Colloidal bismuth subcitrate impedes proton entry into Helicobacter pylori and increases the efficacy of growth-dependent antibiotics.

Abstract

Successful eradication of Helicobacter pylori is becoming more difficult, mainly due to emerging antibiotic resistance. Treatment regimens containing bismuth have increased efficacy, but the mechanism is unknown. Helicobacter pylori is a neutralophile adapted to survive the acidic gastric environment via acid acclimation, but demonstrates more robust growth at neutral pH. Many antibiotics used to treat H. pylori rely on bacterial growth. To investigate the mechanism of increased efficacy of bismuth-containing H. pylori treatment regimens. RNAseq and qPCR, urease activity in permeabilised and intact bacteria, internal pH and membrane potential were measured with and without colloidal bismuth subcitrate (CBS). Bacterial survival was assessed with CBS and/or ampicillin.

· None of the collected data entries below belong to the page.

(** * stellar-x402: facilitator client and Stellar utilities

    A shallow embedding of the facilitator client and of the Stellar
    utilities (the two documents of [lib/facilitator-client.ts]) and of the
    wire types of [x402-protocol-types], together with the properties of the
    natural-language specification stated over it.

    Conventions of the embedding:
    - a JavaScript string is a [string]: a sequence of code units below 256
      (the Latin-1 range of UTF-16);
    - a JavaScript number is an IEEE 754 binary64 value, the kernel's [float];
      decimal conversions ([parseInt], [parseFloat], [Number.prototype.toString])
      are written out over exact integer arithmetic;
    - a JavaScript value is a [value]; the fields of an object are kept in
      order, with distinct names;
    - asynchronous functions are computations in a state-and-exception monad
      over a [world] that records every network request and every timer, and
      an environment [env] that plays the facilitator, Horizon and the SDK;
      a rejected promise is a thrown exception;
    - the clock counts whole milliseconds; it advances by the latency of each
      request, and by the delay of each timer and the time by which the timer
      fires late; a difference of two clock readings is a whole number below
      2^53, which a number represents exactly;
    - the Stellar SDK is modelled as far as the library's behaviour depends on
      it: what Horizon answers and what the SDK's constructors build come from
      the environment, the SDK's own control flow is written out;
    - console output is not modelled. *)

From Stdlib Require Import ZArith List String Ascii Bool Lia Floats DecimalString.
Import ListNotations.
Open Scope string_scope.
Open Scope Z_scope.

Set Warnings "-register-all".

(** ** JavaScript strings *)

Module JsString.

(** The upper-case letters below 256: A to Z, and U+00C0 to U+00DE without
    the multiplication sign U+00D7. *)
Definition is_upper (c : ascii) : bool :=
  let n := nat_of_ascii c in
  ((65 <=? n)%nat && (n <=? 90)%nat)
  || ((192 <=? n)%nat && (n <=? 222)%nat && negb (n =? 215)%nat).

Definition lower_char (c : ascii) : ascii :=
  if is_upper c then ascii_of_nat (nat_of_ascii c + 32) else c.

(** [String.prototype.toLowerCase]. *)
Fixpoint toLowerCase (s : string) : string :=
  match s with
  | EmptyString => EmptyString
  | String c r => String (lower_char c) (toLowerCase r)
  end.

(** [strip_prefix p s] is [Some r] when [s = p ++ r]. *)
Fixpoint strip_prefix (p s : string) : option string :=
  match p, s with
  | EmptyString, _ => Some s
  | String a p', String b s' =>
      if Ascii.eqb a b then strip_prefix p' s' else None
  | String _ _, EmptyString => None
  end.

(** [String.prototype.replace] with a string pattern: only the first
    occurrence is replaced.  (The replacement strings used by the library
    contain no [$] pattern.) *)
Fixpoint replace (pat rep s : string) : string :=
  match strip_prefix pat s with
  | Some r => rep ++ r
  | None =>
      match s with
      | EmptyString => EmptyString
      | String c r => String c (replace pat rep r)
      end
  end.

(** A string is truthy when it is not empty. *)
Definition truthy (s : string) : bool :=
  match s with EmptyString => false | _ => true end.

(** White space and line terminators below 256. *)
Definition is_space (c : ascii) : bool :=
  let n := nat_of_ascii c in
  (n =? 32)%nat || ((9 <=? n)%nat && (n <=? 13)%nat) || (n =? 160)%nat.

(** Leading white space removed, as [parseInt] and [parseFloat] do. *)
Fixpoint trim_start (s : string) : string :=
  match s with
  | String c r => if is_space c then trim_start r else s
  | EmptyString => EmptyString
  end.

Definition digit_val (c : ascii) : option Z :=
  let n := nat_of_ascii c in
  if (48 <=? n)%nat && (n <=? 57)%nat then Some (Z.of_nat n - 48) else None.

Definition hex_val (c : ascii) : option Z :=
  let n := nat_of_ascii c in
  if (48 <=? n)%nat && (n <=? 57)%nat then Some (Z.of_nat n - 48)
  else if (97 <=? n)%nat && (n <=? 102)%nat then Some (Z.of_nat n - 87)
  else if (65 <=? n)%nat && (n <=? 70)%nat then Some (Z.of_nat n - 55)
  else None.

(** The longest prefix of radix digits: its value, its length, the rest. *)
Fixpoint read_digits (val : ascii -> option Z) (radix : Z) (s : string)
                     (acc : Z) (len : nat) : Z * nat * string :=
  match s with
  | String c r =>
      match val c with
      | Some d => read_digits val radix r (acc * radix + d) (S len)
      | None => (acc, len, s)
      end
  | EmptyString => (acc, len, s)
  end.

(** Decimal numeral of an integer. *)
Definition of_Z (z : Z) : string := NilZero.string_of_int (Z.to_int z).

Fixpoint zeros (n : nat) : string :=
  match n with O => "" | S m => String "0" (zeros m) end.

Fixpoint take (n : nat) (s : string) : string :=
  match n, s with
  | S m, String c r => String c (take m r)
  | _, _ => ""
  end.

Fixpoint drop (n : nat) (s : string) : string :=
  match n, s with
  | S m, String _ r => drop m r
  | _, _ => s
  end.

End JsString.

(** ** JavaScript numbers *)

Module Number.

Definition number := float.

(** The number nearest to an integer (ties to even). *)
Definition of_Z (z : Z) : number :=
  SF2Prim (binary_normalize prec emax z 0 false).

(** The number nearest to [m * 10^e], for [0 <= m]. *)
Definition of_decimal (m e : Z) : number :=
  match m with
  | Zpos p =>
      if 0 <=? e then of_Z (m * 10 ^ e)
      else SF2Prim (SFdiv prec emax (S754_finite false p 0)
                          (S754_finite false (Z.to_pos (10 ^ (- e))) 0))
  | _ => PrimFloat.zero
  end.

(** [Math.floor]. *)
Definition floor (x : number) : number :=
  match Prim2SF x with
  | S754_finite s m e =>
      if 0 <=? e then x
      else
        let z := (if s then Z.neg m else Z.pos m) / 2 ^ (- e) in
        if (z =? 0) then PrimFloat.zero else of_Z z
  | _ => x
  end.

(** *** Number.prototype.toString (radix 10)

    For a finite positive [x = num / den], [decimal_exponent] is the [n]
    with [10^(n-1) <= x < 10^n]. *)
Fixpoint count_digits (fuel : nat) (z : Z) : Z :=
  match fuel with
  | O => 0
  | S f => if z <? 10 then 1 else 1 + count_digits f (z / 10)
  end.

Fixpoint first_scale (fuel : nat) (num den : Z) (j : Z) : Z :=
  match fuel with
  | O => j
  | S f => if den <=? num * 10 ^ j then j else first_scale f num den (j + 1)
  end.

Definition decimal_exponent (num den : Z) : Z :=
  if den <=? num then count_digits 400 (num / den)
  else 1 - first_scale 400 num den 1.

(** The candidate with [k] digits: the integer [s] nearest to
    [x / 10^(n-k)] whose value [s * 10^(n-k)] reads back as [x]. *)
Definition candidate (x : number) (num den n k : Z) : option Z :=
  let sc := n - k in
  let '(p, q) := if 0 <=? sc then (num, den * 10 ^ sc)
                 else (num * 10 ^ (- sc), den) in
  let lo := p / q in
  let r := p mod q in
  let hi := if r =? 0 then lo else lo + 1 in
  let ok c := PrimFloat.Leibniz.eqb (of_decimal c sc) x in
  match ok lo, ok hi with
  | true, true =>
      match 2 * r ?= q with
      | Lt => Some lo
      | Gt => Some hi
      | Eq => Some (if Z.even lo then lo else hi)
      end
  | true, false => Some lo
  | false, true => Some hi
  | false, false => None
  end.

Fixpoint shortest (fuel : nat) (x : number) (num den n k : Z) : Z * Z :=
  match fuel with
  | O => (0, k)
  | S f =>
      match candidate x num den n k with
      | Some s => (s, k)
      | None => shortest f x num den n (k + 1)
      end
  end.

Fixpoint strip_zeros (fuel : nat) (s : Z) : Z :=
  match fuel with
  | O => s
  | S f => if (0 <? s) && (s mod 10 =? 0) then strip_zeros f (s / 10) else s
  end.

(** The digits [s] (without trailing zeros) and the exponent [n] of
    [Number::toString] for a finite positive [x]: [x] reads as
    [0.s * 10^n], with as few digits as possible. *)
Definition digits_of (x : number) : Z * Z :=
  match Prim2SF x with
  | S754_finite _ m e =>
      let '(num, den) := if 0 <=? e then (Z.pos m * 2 ^ e, 1)
                         else (Z.pos m, 2 ^ (- e)) in
      let n0 := decimal_exponent num den in
      let '(s, k) := shortest 17 x num den n0 1 in
      (strip_zeros 400 s, n0 + (count_digits 400 s - k))
  | _ => (0, 0)
  end.

Definition toString_pos (x : number) : string :=
  let '(s, n) := digits_of x in
  let ds := JsString.of_Z s in
  let k := Z.of_nat (String.length ds) in
  if (k <=? n) && (n <=? 21) then
    ds ++ JsString.zeros (Z.to_nat (n - k))
  else if (0 <? n) && (n <=? 21) then
    JsString.take (Z.to_nat n) ds ++ "." ++ JsString.drop (Z.to_nat n) ds
  else if (-6 <? n) && (n <=? 0) then
    "0." ++ JsString.zeros (Z.to_nat (- n)) ++ ds
  else
    let ex := (if 0 <=? n - 1 then "+" else "-") ++ JsString.of_Z (Z.abs (n - 1)) in
    if k =? 1 then ds ++ "e" ++ ex
    else JsString.take 1 ds ++ "." ++ JsString.drop 1 ds ++ "e" ++ ex.

(** [Number.prototype.toString()], also the conversion used by template
    literals and by [String(x)]. *)
Definition toString (x : number) : string :=
  if PrimFloat.is_nan x then "NaN"
  else if PrimFloat.is_zero x then "0"
  else if PrimFloat.is_infinity x then
    (if PrimFloat.get_sign x then "-Infinity" else "Infinity")
  else if PrimFloat.get_sign x then "-" ++ toString_pos (PrimFloat.abs x)
  else toString_pos x.

(** *** parseInt and parseFloat *)

Definition read_sign (s : string) : bool * string :=
  match s with
  | String "-" r => (true, r)
  | String "+" r => (false, r)
  | _ => (false, s)
  end.

Definition with_sign (neg : bool) (x : number) : number :=
  if neg then PrimFloat.opp x else x.

(** [parseInt(s)] with no radix: radix 16 after a [0x] prefix, else 10;
    [NaN] when no digit can be read. *)
Definition parseInt (s : string) : number :=
  let '(neg, r) := read_sign (JsString.trim_start s) in
  let '(val, radix, r) :=
    match r with
    | String "0" (String "x" r') | String "0" (String "X" r') =>
        (JsString.hex_val, 16, r')
    | _ => (JsString.digit_val, 10, r)
    end in
  let '(v, len, _) := JsString.read_digits val radix r 0 0 in
  match len with
  | O => PrimFloat.nan
  | _ => with_sign neg (of_Z v)
  end.

(** The optional exponent part [e[+-]d+]; it is read only when complete. *)
Definition read_exponent (s : string) : Z :=
  match s with
  | String c r =>
      if Ascii.eqb c "e" || Ascii.eqb c "E" then
        let '(neg, r') := read_sign r in
        let '(v, len, _) := JsString.read_digits JsString.digit_val 10 r' 0 0 in
        match len with
        | O => 0
        | _ => if neg then - v else v
        end
      else 0
  | EmptyString => 0
  end.

(** [parseFloat(s)]: the longest prefix that is a decimal literal. *)
Definition parseFloat (s : string) : number :=
  let '(neg, r) := read_sign (JsString.trim_start s) in
  match JsString.strip_prefix "Infinity" r with
  | Some _ => with_sign neg PrimFloat.infinity
  | None =>
      let '(ip, ilen, r1) := JsString.read_digits JsString.digit_val 10 r 0 0 in
      let '(m, flen, r2) :=
        match r1 with
        | String "." r' =>
            let '(m, len, r'') := JsString.read_digits JsString.digit_val 10 r' ip 0 in
            match ilen, len with
            | O, O => (ip, O, r1)
            | _, _ => (m, len, r'')
            end
        | _ => (ip, O, r1)
        end in
      match ilen, flen with
      | O, O => PrimFloat.nan
      | _, _ =>
          with_sign neg (of_decimal m (read_exponent r2 - Z.of_nat flen))
      end
  end.

(** *** Comparison with a whole number

    [lt_Z z x] is [z < x] where the left operand is the number that
    represents the whole number [z] exactly (a difference of clock
    readings): the values are compared, and the answer is [false] when [x]
    is NaN. *)
Definition lt_Z (z : Z) (x : number) : bool :=
  match Prim2SF x with
  | S754_nan => false
  | S754_infinity s => negb s
  | S754_zero _ => z <? 0
  | S754_finite s m e =>
      let v := if s then Z.neg m else Z.pos m in
      if 0 <=? e then z <? v * 2 ^ e else z * 2 ^ (- e) <? v
  end.

Definition TEN_MILLION : number := of_Z 10000000.

End Number.


(** ** JavaScript values and JSON *)

Module Js.

Inductive value : Type :=
| VUndefined
| VNull
| VBool (b : bool)
| VNum (x : Number.number)
| VStr (s : string)
| VArr (items : list value)
| VObj (fields : list (string * value)).

(** Exceptions: an [Error] instance with its [message] and, for the errors
    of an HTTP client, the [response] (status and body) it carries; or any
    other thrown value, kept as its string conversion. *)
Inductive exn : Type :=
| JsError (message : string) (response : option (Z * value))
| JsThrown (shown : string).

Genes involved with metabolism and growth were upregulated in the presence of CBS at acidic pH. Urease activity of permeabilised H. pylori at pH 7.4 and 4.5 decreased in the presence of CBS, but intact urease activity decreased only at acidic pH. The fall in cytoplasmic pH with external acidification was diminished by CBS. The increase in membrane potential in response to urea addition at acidic medium pH was unaffected by CBS. The impact of CBS and ampicillin on H. pylori survival was greater than either agent alone. Bismuth is not acting directly on urease or the urea channel. Colloidal bismuth subcitrate impedes proton entry into the bacteria, leading to a decrease in the expected fall in cytoplasmic pH. With cytoplasmic pH remaining within range for increased metabolic activity of a neutralophile, the efficacy of growth-dependent antibiotics is augmented.